* [Work to complete] Look below for the line containing "ctl_ok c → flushing c = Some (Answered" and the line containing "match r with"; repeat exactly those two lines and all lines between them, and nothing else.

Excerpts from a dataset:

Lemma resume_ok c b r ft c' effects :
  ctl_ok c → flushing c = Some (Answered b r) → resume c b r ft = (c', effects) →
  ctl_ok c' ∧ accepting c' = accepting c ∧ stopDeadlineExceeded c' = stopDeadlineExceeded c
  ∧ (∀ b' r', flushing c' ≠ Some (Answered b' r'))
  ∧ match r with
    | Throws _ => admitted (queue c') ≡ₚ admitted (queue c) ∧ acks_of effects = []
    | Returns cps => admitted (queue c) ≡ₚ b ++ admitted (queue c')
                     ∧ acks_of effects = if ackEnabled c then cps.*2 else []
    end.
Proof.
  intros Hc Hf H. unfold resume in H. pose proof (co_reserved c Hc) as Hres.
  unfold inflight in Hres. rewrite Hf in Hres.
  assert (Hres0 : reserved (queue c) ≡ₚ b ++ []) by (by rewrite app_nil_r).
  assert (Htm : timer c = None) by (apply Hc; by rewrite Hf).
  destruct r as [cps|m].
  - destruct (commitBatch_spec _ _ _ (co_wf c Hc) Hres0) as (q & -> & Hwf & Hr & Hd & _) in H.
    injection H as <- <-. apply Permutation_nil_r in Hr.
    destruct (drain_head_ok (set_queue c q)) as (H1 & H2 & H3 & H4 & H5 & H6);
      [done..|apply Hc|]. split_and!; auto.
    + unfold admitted at 1. rewrite H2. unfold admitted. cbn [set_queue queue].
      rewrite Hr, Hres, app_nil_r. unfold queued. rewrite Hd. solve_Permutation.
    + destruct (ackEnabled c); [apply acks_of_acks|done].
  - destruct (requeueFront_spec _ _ _ (co_wf c Hc) Hres0) as (q & Eq & Hwf & Hr & _ & Hq & _).
    rewrite Eq in H. apply Permutation_nil_r in Hr.
    assert (Hadm : admitted q ≡ₚ admitted (queue c)).
    { unfold admitted. rewrite Hq, Hr, Hres, app_nil_r. solve_Permutation. }
    assert (Hok : ∀ x, ctl_ok (set_flushing (set_retry (set_queue c q) x) (Some Settling))).
    { intros x. split; simpl; auto; [by rewrite Hr|apply Hc]. }
    assert (Hok' : ctl_ok (set_flushing (set_queue c q) (Some Settling))).
    { split; simpl; auto; [by rewrite Hr|apply Hc]. }
    destruct ft as [k|].
    + destruct (k <? _)%nat; injection H as <- <-; split_and!; auto; try done.
      * apply acks_of_flow.
      * rewrite <- (firstn_all (fmap _ _)). apply acks_of_flow.
    + injection H as <- <-; split_and!; auto; try done.
      rewrite <- (firstn_all (fmap _ _)). apply acks_of_flow.
Qed.

Lemma settle_ok c :
  ctl_ok c → flushing c = Some Settling →
  ctl_ok (settle c) ∧ queue (settle c) = queue c ∧ flushing (settle c) = None
  ∧ accepting (settle c) = accepting c ∧ stopDeadlineExceeded (settle c) = stopDeadlineExceeded c.
Proof.
  intros Hc Hf. unfold settle.
  pose proof (co_reserved c Hc) as Hres. unfold inflight in Hres. rewrite Hf in Hres.
  destruct (negb _ || _) eqn:Eg.
  - split; [|by split_and!]. split; simpl; [apply Hc|done| |by intros [? ?]|apply Hc].
    intros Ha Hs. cbn [set_stop set_flushing accepting queue] in Eg. rewrite Ha in Eg.
    cbn [negb orb] in Eg. bool_hyps. lia.
  - match goal with |- context [scheduleFlush ?x ?d] =>
      destruct (scheduleFlush_ok x d) as (H1 & H2 & H3 & H4 & H5 & H6) end.
    + apply Hc.
    + done.
    + by intros [? ?].
    + apply Hc.
    + by split_and!.
Qed.

Lemma stop_ok c :
  ctl_ok c →
  ctl_ok (stop c) ∧ admitted (queue (stop c)) ≡ₚ admitted (queue c) ∧ accepting (stop c) = false
  ∧ (∀ b r, flushing (stop c) = Some (Answered b r) → flushing c = Some (Answered b r))
  ∧ stopDeadlineExceeded (stop c) = stopDeadlineExceeded c.
Proof.
  intros Hc. unfold stop.
  set (c1 := clearScheduledFlush (set_stop c false (ackEnabled c) (stopDeadlineExceeded c) (stopTimers c))).
  assert (Hc1 : ctl_ok c1) by (destruct Hc; split; simpl; auto; done).
  destruct (flushNow_ok c1 Hc1) as (H1 & H2 & H3 & H4 & H5 & H6).
  split_and!; auto. destruct H1. by split.
Qed.

Lemma deadline_ok c : ctl_ok c → ctl_ok (deadline_fires c).
Proof. intros []. by split. Qed.

(** ** The controller and its inbox *)

Record System (S : Type) : Type := {
  ctl : Controller;
  inbox : S;
  accepted : list IngressEnvelope;
  acks : list AckCheckpoint;
}.
Arguments ctl {S}. Arguments inbox {S}. Arguments accepted {S}. Arguments acks {S}.

Definition with_ctl {S} (s : System S) (c : Controller) : System S :=
  {| ctl := c; inbox := inbox s; accepted := accepted s; acks := acks s |}.

Section system.
Context {S : Type} `{DurableInbox S}.
Implicit Types s : System S.

Inductive sys_step : System S → System S → Prop :=
| sys_start s : sys_step s (with_ctl s (start (ctl s)))
| sys_accept s obj conn payload ctx ro now c r :
    conn_daemonId conn ≠ EmptyString → obj ∉ EventPolicy.obj <$> accepted s →
    accept (ctl s) obj conn payload ctx ro now = (c, r) →
    sys_step s {| ctl := c; inbox := inbox s;
                  accepted := accepted_by obj conn payload ctx ro now r ++ accepted s;
                  acks := acks s |}
| sys_flush s : sys_step s (with_ctl s (flushNow (ctl s)))
| sys_timer s delay : timer (ctl s) = Some delay → sys_step s (with_ctl s (timer_fires (ctl s)))
| sys_persist s b r i :
    flushing (ctl s) = Some (Persisting b) → persists b (inbox s) r i →
    sys_step s {| ctl := set_flushing (ctl s) (Some (Answered b r)); inbox := i;
                  accepted := accepted s; acks := acks s |}
| sys_resume s b r ft c effects :
    flushing (ctl s) = Some (Answered b r) → resume (ctl s) b r ft = (c, effects) →
    sys_step s {| ctl := c; inbox := inbox s; accepted := accepted s;
                  acks := acks s ++ acks_of effects |}
| sys_settle s : flushing (ctl s) = Some Settling → sys_step s (with_ctl s (settle (ctl s)))
| sys_stop s : sys_step s (with_ctl s (stop (ctl s)))
| sys_deadline s : stopTimers (ctl s) ≠ 0%nat → sys_step s (with_ctl s (deadline_fires (ctl s)))
| sys_other s i :
    evolves (inbox s) i →
    sys_step s {| ctl := ctl s; inbox := i; accepted := accepted s; acks := acks s |}.

(** What the reply in hand promises. *)
Definition reply_ok (c : Controller) (i : S) : Prop :=
  ∀ b cps, flushing c = Some (Answered b (Returns cps)) →
    (∀ e, e ∈ b → receipted i (event_stream e) (seq e))
    ∧ (∀ a x, a ∈ cps.*2 → 0 < x ≤ ackSeq a → receipted i (stream_of a) x).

* [Problem solution]
  ctl_ok c → flushing c = Some (Answered b r) → resume c b r ft = (c', effects) →
  ctl_ok c' ∧ accepting c' = accepting c ∧ stopDeadlineExceeded c' = stopDeadlineExceeded c
  ∧ (∀ b' r', flushing c' ≠ Some (Answered b' r'))
  ∧ match r with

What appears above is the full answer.